衝撃は衝撃だけど、それよりもミステリアスな彼の事を一つ知ることができた喜びの方が勝る。
今日は彼がなんとお友だちを紹介してくれると言う。
彼同様に美形だったらどうしようと思ったけれど、紹介されたのは優しそうな陶芸家の方だった。彼が席を外した瞬間に、ずっと知りたかった事を聞いてみる。
「あの、この機会に一つお尋ねしたくて……。彼ってどんな職業なんでしょうか……」
「ほげっ!?」
「前に手袋の下を見たんですが、指に指紋がなくつるりとしていたので……」
そう、普段薄い手袋をはめている彼の指先がつるりとしていたことを、この間発見してからずっと気になっていたんだ。

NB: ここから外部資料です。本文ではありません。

(** A call and the rest, both behind [n] bytes. *)
Lemma chk2_reads_from {A B} (m : M S (Z * option A)) d a (k : Z -> A -> M S (Z * option B)) n e b :
  reads m d a -> reads_from (k (zlen d) a) (n + zlen d) e b -> 0 <= n ->
  reads_from (chk2 m k) n (d ++ e) b.
Proof.
  intros Hm Hk Hn s Hsz. rewrite length_app, Nat2Z.inj_add in *. unfold chk2, mbind, M_bind. split.
  - intros rest Hr. rewrite <- app_assoc in Hr.
    destruct (run_reads _ _ _ s _ Hm ltac:(lia) Hr) as (s1&->&Hr1&Ee1). cbn [mbind option_bind fst snd].
    destruct (Z.ltb_spec (zlen d) 0); [lia|]. cbn [get]. unfold mret, M_ret. cbn [mbind option_bind].
    destruct (Hk s1 ltac:(lia)) as [Hk1 _]. destruct (Hk1 rest Hr1) as (s2&->&Hr2&Ee2).
    exists s2. split; [by do 3 f_equal; lia|]. split; [done|congruence].
  - intros l Hr [Hl|(l'&->&Hl)]%cut_app.
    + destruct (run_cut _ _ _ s l Hm ltac:(lia) Hr Hl) as (s1&o&->&Ee). by eexists _, _.
    + destruct (run_reads _ _ _ s _ Hm ltac:(lia) Hr) as (s1&->&Hr1&Ee1). cbn [mbind option_bind fst snd].
      destruct (Z.ltb_spec (zlen d) 0); [lia|]. cbn [get]. unfold mret, M_ret. cbn [mbind option_bind].
      destruct (Hk s1 ltac:(lia)) as [_ Hk2]. by apply (Hk2 l').
Qed.

Lemma done_reads_from {A} n (a : A) : reads_from (mret (n, Some a)) n [] a.
Proof.
  intros s Hsz. split.
  - intros rest Hr. rewrite Z.add_0_r. by exists s.
  - intros l _ Hl. apply cut_shorter in Hl. cbn in Hl. lia.
Qed.

Lemma reads_from_i32 {A} (m : Z -> M S (Z * option A)) n e a :
  reads_from (m n) n e a -> 0 <= n -> reads_from (m (i32 n)) n e a.
Proof.
  intros Hm Hn s Hsz. assert (i32 n = n) as -> by (apply (wrapS_small 32); lia). by apply Hm.
Qed.

(** A field as the reader sees it: its encoding, and the value that comes out. *)
Definition reads_field (rv : TType -> M S (Z * option value)) (f : Z * value) (v : value) : Prop :=
  int_fits 2 true f.1 = true /\ value_ok f.2 = true /\ reads (rv (type_of f.2)) (encode f.2) v.

Lemma c_read_fields_reads (rv : TType -> M S (Z * option value)) fs vs :
  Forall2 (reads_field rv) fs vs -> forall n xfer acc, (length fs < n)%nat -> 0 <= xfer ->
  reads_from (read_fields rv n xfer acc) xfer (encode_fields fs) (acc ++ zip (map fst fs) vs).
Proof.
  unfold encode_fields. induction 1 as [|f v fs vs (Hid&Hv&Hf) _ IH]; intros n xfer acc Hn Hx;
    (destruct n as [|n]; [simpl in Hn; lia|]); cbn [read_fields map concat zip zip_with].
  - rewrite app_nil_l, <- (app_nil_r (byte_code T_STOP)). eapply chk2_reads_from; [apply field_begin_stop| |done].
    rewrite app_nil_r. cbn beta iota zeta. rewrite bool_decide_eq_true_2 by done.
    apply (reads_from_i32 (fun n => mret (n, Some acc))); [apply done_reads_from|lia].
  - destruct (value_ok_type f.2 Hv) as [_ Hns].
    set (d := concat (map encode_field fs) ++ byte_code T_STOP) in *.
    assert ((encode_field f ++ concat (map encode_field fs)) ++ byte_code T_STOP =
            (byte_code (type_of f.2) ++ be_bytes 2 f.1) ++ encode f.2 ++ d) as ->.
    { unfold d, encode_field at 1. by rewrite <- !app_assoc. }
    eapply chk2_reads_from; [by apply field_begin_reads| |done]. cbn beta iota zeta.
    rewrite bool_decide_eq_false_2 by done.
    apply (reads_from_i32 (fun x => chk2 (rv (type_of f.2)) (fun ret w =>
      read_fields rv n (i32 (x + ret)) (acc ++ [(f.1, w)])))); [|lia].
    eapply chk2_reads_from; [exact Hf| |lia].
    apply (reads_from_i32 (fun x => read_fields rv n x (acc ++ [(f.1, v)]))); [|lia].
    replace (acc ++ (f.1, v) :: zip_with pair (map fst fs) vs) with ((acc ++ [(f.1, v)]) ++ zip (map fst fs) vs)
      by (by rewrite <- app_assoc).
    apply IH; [simpl in Hn; lia|lia].
Qed.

水をよく触る職業だと手荒れによって消えることもあるというし、専用洗剤や薬品などの影響で消えることもあるという。
「職業柄、なのかなって……気になって」
どうやら、友人の答え方では、僕の推理は間違っていなかったみたいだ。良かった~。もし手荒れによるものなら、軟膏や手荒れケアのものを贈りたかったけれど、仕事柄そういった薬用のものが使えない業種もあるから、勝手に贈って優しい彼を困らせたらどうしようと思っていたんだ。

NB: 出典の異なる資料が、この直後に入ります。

(* ===== verification/DerivedMapSpec.v ===== *)
(** * Derived statistics of a map, key by key

    Each loop of derived_stats.h over a map is described by what it does at one key;
    [key_step] is an update of the map interface seen from a key. *)

From S2P Require Import Prelude DerivedStats DerivedStatsIf.
Local Open Scope Z_scope.

(** A loop over a map, with an invariant on the entries visited. *)
Lemma foldM_map {A S} (P : gmap string A -> S -> Prop) (f : string * A -> S -> option S) (m : gmap string A) s :
  P ∅ s ->
  (forall k a m' s', m !! k = Some a -> m' !! k = None -> P m' s' ->
     exists s'', f (k, a) s' = Some s'' /\ P (<[k:=a]> m') s'') ->
  exists s', foldM f (map_to_list m) s = Some s' /\ P m s'.
Proof.
  intros H0 Hstep.
  enough (forall l, NoDup l.*1 -> (forall k a, (k, a) ∈ l -> m !! k = Some a) ->
    exists s', foldM f l s = Some s' /\ P (list_to_map l) s') as Hl.
  { destruct (Hl (map_to_list m)) as (s'&E&Hp); [apply NoDup_fst_map_to_list|by intros k a ?%elem_of_map_to_list|].
    exists s'. by rewrite list_to_map_to_list in Hp. }
  intros l. induction l as [|[k a] l IH] using rev_ind; intros Hn Hin; [by exists s|].
  rewrite fmap_app in Hn. apply list.NoDup_app in Hn as (Hn&Hk&_).
  destruct IH as (s1&E1&H1); [done|intros k' a' Hk'; apply Hin; by apply elem_of_app; left|].
  assert ((list_to_map l : gmap string A) !! k = None) as Hnone.
  { apply not_elem_of_list_to_map_1. intros Hkl. apply (Hk k Hkl). by left. }
  destruct (Hstep k a (list_to_map l) s1) as (s2&E2&H2);
    [apply Hin, elem_of_app; right; by left|done|done|].
  exists s2. rewrite foldM_app, E1. cbn. rewrite E2. split; [done|].
  enough (list_to_map (l ++ [(k, a)]) = <[k:=a]> (list_to_map l : gmap string A)) as -> by done.
  apply map_eq. intros k'. rewrite list_to_map_app, lookup_union. cbn. rewrite insert_empty.
  destruct (decide (k = k')) as [<-|Hne].
  - by rewrite lookup_insert_eq, Hnone, lookup_singleton_eq.
  - rewrite lookup_insert_ne, lookup_singleton_ne by done. by destruct (_ !! k').
Qed.

(** What an algorithm promises: an object that was constructed can be updated, as
    often as one likes. *)
Class DSAlgoLaws (D E R : Type) `{!DSAlgo D E R} := {
  ds_ok : D -> Prop;
  ds_new_ok a d : ds_new D E R a = Some d -> ds_ok d;
  ds_update_ok r mono d : ds_ok d -> exists d', ds_update D E R r mono d = Some d' /\ ds_ok d';
}.

#[export] Instance change_laws {E} `{!Elem E} : DSAlgoLaws (DSChange.t E) E E.
Proof. by refine {| ds_ok _ := True |}; [|intros; eexists]. Defined.
#[export] Instance non0_laws {E} `{!Elem E} : DSAlgoLaws (DSNon0.t E) E E.
Proof. by refine {| ds_ok _ := True |}; [|intros; eexists]. Defined.
#[export] Instance none_laws {E} `{!Elem E} : DSAlgoLaws (DSNone.t E) E E.
Proof. by refine {| ds_ok _ := True |}; [|intros; eexists]. Defined.
#[export] Instance null_laws {E} `{!Elem E} : DSAlgoLaws (DSNull.t E) E (NullResult E).
Proof. by refine {| ds_ok _ := True |}; [|intros; eexists]. Defined.
#[export] Instance ewm_laws {E F} `{!Doubles F} `{!ToDouble E F} : DSAlgoLaws (DSEWM.t F) E (EWMResult F).
Proof. by refine {| ds_ok _ := True |}; [|intros; eexists]. Defined.

(** A sum has a value once it has a sample. *)
Definition sum_ok {E R} (d : DSSum.t E R) : Prop :=
  DSSum.value_ d = None -> DSSum.samples_ d = 0 /\ DSSum.history_buf_ d = [].

Lemma sum_update_ok {E R} `{!Elem E} `{!SumOps E R} (raw : E) mono (d : DSSum.t E R) :
  sum_ok d -> exists d', DSSum.Update raw mono d = Some d' /\ sum_ok d'.
Proof.
  intros Hok. unfold DSSum.Update.
  assert (exists v, (if DSSum.samples_ d =? 0 then Some (s_of raw)
                     else (v ← DSSum.value_ d; Some (s_add v raw))) = Some v) as [v ->].
  { destruct (Z.eqb_spec (DSSum.samples_ d) 0); [by eexists|].
    unfold sum_ok in Hok. destruct (DSSum.value_ d); [by eexists|]. by destruct Hok. }
  cbn [mbind option_bind DSSum.range_usecs_]. destruct (_ =? 0); [eexists; split; [reflexivity|by intros [=]]|].
  unfold DSSum.Purge. cbn [DSSum.history_buf_ DSSum.value_ mbind option_bind]. destruct (DSSum.history_buf_ d) as [|x h]; [eexists; split; [reflexivity|by intros [=]]|].
  destruct (DSSum.purge_loop _ _ _ _ _) as [[h' v'] n']. eexists; split; [reflexivity|by intros [=]].
Qed.

Lemma sum_new_ok {E R} `{!Elem E} `{!SumOps E R} a (d : DSSum.t E R) : DSSum.new a = Some d -> sum_ok d.
Proof.
  unfold DSSum.new. case_bool_decide; [by intros [= <-]|]. destruct (DSSum.find_shifter _ _ _); [|done].
  by intros [= <-].
Qed.

#[export] Instance sum_laws {E R} `{!Elem E} `{!SumOps E R} : DSAlgoLaws (DSSum.t E R) E R :=
  { ds_ok := sum_ok; ds_new_ok := sum_new_ok; ds_update_ok := sum_update_ok }.
#[export] Instance avg_laws {E R} `{!Elem E} `{!SumOps E R} : DSAlgoLaws (DSAvg.t E R) E R.
Proof.
  refine {| ds_ok d := sum_ok (DSAvg.sum d) |}.
  - intros a d. cbn. destruct (DSSum.new a) eqn:E1; [|done]. intros [= <-]. by apply (sum_new_ok a).
  - intros r mono d Hd. destruct (sum_update_ok r mono _ Hd) as (d'&E1&Hd'). exists (DSAvg.Mk d'). cbn. by rewrite E1.
Defined.

Section Keys.
Context {D E R : Type} `{!Elem E} `{!DSAlgo D E R} `{!DSAlgoLaws D E R}.

(** *** The differences *)
Definition agg_diff (a : option E) (r : E) : E := match a with Some a => e_sub r a | None => r end.
Definition agg_next (a : option E) (r : E) : E := match a with Some a => e_add a (e_sub r a) | None => r end.

Lemma DerivedStatsAgg_key (raw agg : gmap string E) (del : gmap string bool) :
  (forall k, is_Some (raw !! k) -> is_Some (del !! k)) ->
  exists diff agg', DerivedStatsAgg raw agg del = Some (diff, agg') /\
    forall k, diff !! k = agg_diff (agg !! k) <$> raw !! k /\
      agg' !! k = match raw !! k with
                  | None => agg !! k
                  | Some r => if default false (del !! k) then None else Some (agg_next (agg !! k) r)
                  end.
Proof.
  intros Hdel.
  destruct (foldM_map (fun m s => forall k, s.1 !! k = agg_diff (agg !! k) <$> m !! k /\
      s.2 !! k = match m !! k with
                 | None => agg !! k
                 | Some r => if default false (del !! k) then None else Some (agg_next (agg !! k) r)
                 end) (agg_round del) raw (∅, agg)) as ([diff agg']&E1&H1).
  - intros k. by rewrite !lookup_empty.
  - intros k r m' [diff agg'] Hr Hm' Hp. cbn [fst snd] in *.
    destruct (Hdel k) as [dl Hdl]; [by eexists|]. unfold agg_round.
    destruct (Hp k) as [_ Hk]. rewrite Hm' in Hk. rewrite Hk, Hdl.
    assert (forall k', k <> k' -> (<[k:=r]> m') !! k' = m' !! k') as Hne by (intros; by rewrite lookup_insert_ne).
    destruct (agg !! k) as [a|] eqn:Ea; cbn [mbind option_bind]; (eexists; split; [done|]); cbn [fst snd]; intros k';
      (destruct (decide (k = k')) as [<-|Hk'];
        [rewrite !lookup_insert_eq, Ea, Hdl; cbn; destruct dl;
          by rewrite ?lookup_delete_eq, ?lookup_insert_eq, ?Hk
        |rewrite Hne, lookup_insert_ne by done; destruct (Hp k') as [-> <-]; split; [done|];
          destruct dl; by rewrite ?lookup_delete_ne, ?lookup_insert_ne by done]).
  - exists diff, agg'. by split.
Qed.

(** *** The objects *)
Definition merged (annotation : list byte) (mono_usec : Z) (o : option D) (r : E) : option D :=
  d ← match o with Some d => Some d | None => ds_new D E R annotation end;
  ds_update D E R r mono_usec d.

Section Merge.
Context (raw : gmap string E) (dsm : gmap string D) (annotation : list byte) (del : gmap string bool) (mono_usec : Z).
Hypothesis del_ok : forall k, is_Some (raw !! k) -> is_Some (del !! k).
Hypothesis dsm_ok : forall k d, dsm !! k = Some d -> ds_ok d.

(** After the loop over the existing objects. *)
Definition existing_done (m : gmap string D) (s : gmap string D * gmap string bool) : Prop :=
  forall k,
    s.1 !! k = match raw !! k, m !! k with
               | Some r, Some d => if default false (del !! k) then None else ds_update D E R r mono_usec d
               | _, _ => dsm !! k
               end /\
    s.2 !! k = match raw !! k with Some r => Some (bool_decide (is_Some (m !! k))) | None => None end.

Lemma merge_existing_key :
  exists s, foldM (merge_existing raw del mono_usec) (map_to_list dsm) (dsm, (fun _ => false) <$> raw) = Some s /\
    existing_done dsm s.
Proof using del_ok dsm_ok.
  apply (foldM_map existing_done).
  - intros k. cbn. rewrite lookup_fmap, !lookup_empty. by destruct (raw !! k).
  - intros k d m' [dsm1 src] Hd Hm' Hp. unfold existing_done in *. cbn [fst snd] in *. unfold merge_existing.
    assert (forall k', k <> k' -> (<[k:=d]> m') !! k' = m' !! k') as Hne by (intros; by rewrite lookup_insert_ne).
    destruct (raw !! k) as [r|] eqn:Er.
    + destruct (del_ok k) as [dl Hdl]; [by eexists|]. destruct (ds_update_ok r mono_usec d (dsm_ok k d Hd)) as (d'&Hd'&_). rewrite Hdl.
      cbn [mbind option_bind]. rewrite Hd'. destruct dl; (eexists; split; [done|]); cbn [fst snd]; intros k';
        (destruct (decide (k = k')) as [<-|Hk'];
          [rewrite Er, !lookup_insert_eq, ?lookup_delete_eq, Hdl; cbn; by rewrite ?Hd'
          |rewrite Hne, ?lookup_insert_ne, ?lookup_delete_ne by done; apply Hp]).
    + eexists. split; [done|]. cbn [fst snd]. intros k'. destruct (decide (k = k')) as [<-|Hk'].
      * destruct (Hp k) as [-> ->]. by rewrite Er.
      * rewrite Hne by done. apply Hp.
Qed.

(** During the loop over the new values. *)
Definition new_done (dsm1 : gmap string D) (m : gmap string bool) (s : gmap string D) : Prop :=
  forall k, s !! k = match raw !! k, m !! k with
                     | Some r, Some false =>
                         if default false (del !! k) then None else merged annotation mono_usec (dsm !! k) r
                     | _, _ => dsm1 !! k
                     end.

Lemma merge_new_key dsm1 src :
  is_Some (ds_new D E R annotation) -> existing_done dsm (dsm1, src) ->
  exists s, foldM (merge_new raw annotation del mono_usec) (map_to_list src) dsm1 = Some s /\ new_done dsm1 src s.
Proof using del_ok dsm_ok.
  intros [d0 Hnew] H1. apply (foldM_map (new_done dsm1)).
  - intros k. rewrite lookup_empty. by destruct (raw !! k).
  - intros k seen m' s Hs Hm' Hp. unfold merge_new. destruct (H1 k) as [Hk1 Hk2]. cbn [fst snd] in *. rewrite Hs in Hk2.
    destruct (raw !! k) as [r|] eqn:Er; [|done]. injection Hk2 as ->.
    assert (forall s' : gmap string D, (forall k', k <> k' -> s' !! k' = s !! k') ->
      s' !! k = (if bool_decide (is_Some (dsm !! k)) then dsm1 !! k
                 else if default false (del !! k) then None else merged annotation mono_usec (dsm !! k) r) ->
      new_done dsm1 (<[k:=bool_decide (is_Some (dsm !! k))]> m') s') as Hput.
    { intros s' Hne Heq k'. destruct (decide (k = k')) as [<-|Hk'].
      - rewrite Er, lookup_insert_eq, Heq. by case_bool_decide.
      - rewrite lookup_insert_ne, Hne by done. apply Hp. }
    specialize (Hp k). rewrite Hm', Er in Hp. destruct (dsm !! k) as [d|] eqn:Ed.
    + exists s. split; [done|]. by apply Hput.
    + change (bool_decide (is_Some (@None D))) with false in *. cbn iota in Hput |- *.
      destruct (del_ok k) as [dl Hdl]; [by eexists|]. rewrite Hdl in Hput |- *. cbn [mbind option_bind default] in *.
      destruct (ds_update_ok r mono_usec d0 (ds_new_ok annotation d0 Hnew)) as (d'&Hd'&_).
      assert (merged annotation mono_usec None r = Some d') as Hm by (unfold merged; by rewrite Hnew).
      rewrite Hm in Hput. rewrite Hnew. cbn [mbind option_bind]. rewrite Hd'. destruct dl; cbn [id] in Hput.
      * exists s. split; [done|]. apply Hput; [done|]. by rewrite Hp, Hk1.
      * rewrite bool_decide_eq_true_2 by (by rewrite Hp, Hk1). cbn [mbind option_bind].
        eexists. split; [done|]. apply Hput; [intros; by rewrite lookup_insert_ne|by rewrite lookup_insert_eq].
Qed.

Lemma DerivedStatsMerge_key :
  is_Some (ds_new D E R annotation) ->
  exists dsm', DerivedStatsMerge (R := R) raw dsm annotation del mono_usec = Some dsm' /\
    forall k, dsm' !! k =
      if bool_decide (raw = ∅) then None
      else match raw !! k with
           | None => dsm !! k
           | Some r => if default false (del !! k) then None else merged annotation mono_usec (dsm !! k) r
           end.
Proof using del_ok dsm_ok.
  intros Hnew. unfold DerivedStatsMerge. case_bool_decide; [by eexists|].
  destruct merge_existing_key as ([dsm1 src]&E1&H1). rewrite E1. cbn [mbind option_bind].
  destruct (merge_new_key dsm1 src Hnew H1) as (dsm2&E2&H2). exists dsm2. split; [done|].
  intros k. rewrite H2. destruct (H1 k) as [Hk1 Hk2]. cbn [fst snd] in *. rewrite Hk1, Hk2.
  destruct (raw !! k) as [r|]; [|done]. unfold merged. by destruct (dsm !! k) as [d|].
Qed.
End Merge.

Lemma merged_ok annotation mono_usec o r d :
  (forall d, o = Some d -> ds_ok d) -> merged annotation mono_usec o r = Some d -> ds_ok d.
Proof.
  intros Ho Hm. unfold merged in Hm.
  destruct (match o with Some d => Some d | None => ds_new D E R annotation end) as [d0|] eqn:E0; [|done].
  assert (ds_ok d0) as H0 by (destruct o; [by apply Ho|by apply (ds_new_ok annotation)]).
  destruct (ds_update_ok r mono_usec d0 H0) as (d'&E1&H1). cbn in Hm. congruence.
Qed.

(** ** An update seen from one key: the object and the aggregate *)
Definition key_step (annotation : list byte) (agg : bool) (k : string)
    (s : option D * option E) (u : gmap string E * gmap string bool * Z) : option D * option E :=
  let '(raw, del, mono_usec) := u in
  let '(o, a) := s in
  match raw !! k with
  | None => (if bool_decide (raw = ∅) then None else o, a)
  | Some r =>
      if default false (del !! k) then (None, if agg then None else a)
      else (merged annotation mono_usec o (if agg then agg_diff a r else r), if agg then Some (agg_next a r) else a)
  end.

Context `{!Result R}.
Definition at_key (s : DerivedStatsIf.t D E) (k : string) : option D * option E :=
  (default ∅ (DerivedStatsIf.dsm_ s) !! k, DerivedStatsIf.aggm_ s !! k).

Lemma Update_map_key s raw del mono_usec :
  (forall k, is_Some (raw !! k) -> is_Some (del !! k)) ->
  is_Some (ds_new D E R (DerivedStatsIf.annotation_ s)) ->
  (forall k d, default ∅ (DerivedStatsIf.dsm_ s) !! k = Some d -> ds_ok d) ->
  exists s', DerivedStatsIf.Update_map (R := R) raw del mono_usec s = Some s' /\
    DerivedStatsIf.annotation_ s' = DerivedStatsIf.annotation_ s /\
    DerivedStatsIf.is_agg_ s' = DerivedStatsIf.is_agg_ s /\
    forall k, at_key s' k
      = key_step (DerivedStatsIf.annotation_ s) (DerivedStatsIf.is_agg_ s) k (at_key s k) (raw, del, mono_usec).
Proof.
  intros Hdel Hnew Hupd. unfold DerivedStatsIf.Update_map. set (dsm := default ∅ (DerivedStatsIf.dsm_ s)).
  destruct (DerivedStatsIf.is_agg_ s) eqn:Eagg.
  - destruct (DerivedStatsAgg_key raw (DerivedStatsIf.aggm_ s) del Hdel) as (diff&agg&->&Hk). cbn [mbind option_bind].
    assert (diff = ∅ <-> raw = ∅) as He.
    { rewrite !map_empty. split; intros H k; destruct (Hk k) as [Hd _]; rewrite H in Hd;
        [by destruct (raw !! k)|done]. }
    destruct (DerivedStatsMerge_key diff dsm (DerivedStatsIf.annotation_ s) del mono_usec) as (dsm'&->&Hd); [|done..|].
    { intros k Hs. apply Hdel. destruct (Hk k) as [E1 _]. rewrite E1 in Hs. by destruct (raw !! k); [|destruct Hs]. }
    cbn [mbind option_bind]. eexists. split; [done|]. do 2 (split; [done|]).
    intros k. unfold at_key, key_step. cbn. rewrite Hd, (bool_decide_ext _ _ He). destruct (Hk k) as [-> ->].
    destruct (raw !! k) as [r|] eqn:Er; cbn; [|by case_bool_decide].
    rewrite bool_decide_eq_false_2 by (intros ->; done). by destruct (default false _).
  - cbn [mbind option_bind].
    destruct (DerivedStatsMerge_key raw dsm (DerivedStatsIf.annotation_ s) del mono_usec) as (dsm'&->&Hd); [done..|].
    cbn [mbind option_bind]. eexists. split; [done|]. do 2 (split; [done|]).
    intros k. unfold at_key, key_step. cbn. rewrite Hd. destruct (raw !! k) as [r|] eqn:Er; [|by case_bool_decide].
    rewrite bool_decide_eq_false_2 by (intros ->; done). by destruct (default false _).
Qed.
End Keys.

水をよく扱う仕事はたくさんあるけれど、やっぱりお花屋さんか、髪を洗う美容師さんとかかな? いや、薬品で消毒を行う看護師さんかも。
似合う~僕の天使はどんな仕事でも似合う~。
たくさんお話して、幸せなまま彼らを見送る。
また彼の事を一つ知れて、僕は幸せだ。
◇ ◇ ◇
彼とのお付き合い1か月記念にプレゼントしようと良い香りのする薬用軟膏を準備していると、普段店に訪れないような強面の男たちがやって来た。
「あんたがこの店の店主か」
「はい、そうですけど……」
「よくここに来ている長い髪を三つ編みにした男……あいつが仕事中に倒れたらしい。病院まで一緒に来てくれないだろうか」
「えっ!? 倒れた!!? だだ、大丈夫なんですかその怪我とか!」
「車の中で話す。とりあえず乗ってくれ」
「わかりました!」
すごい、まだ登録していないのにパートナーシップ制度か何かでパートナーの僕にも連絡が来たのかな! 政府すごいな!
エプロンを外して火と電気周りを確認して店の看板を休業にひっくり返す。
ぎゅっと胸が苦しくなる。
神様、もしいるのでしたら、どうかどうか。
僕の大切なあの人が、無事でいてくれますように。
僕はそんな祈りを心の中で願う事しか出来なかった。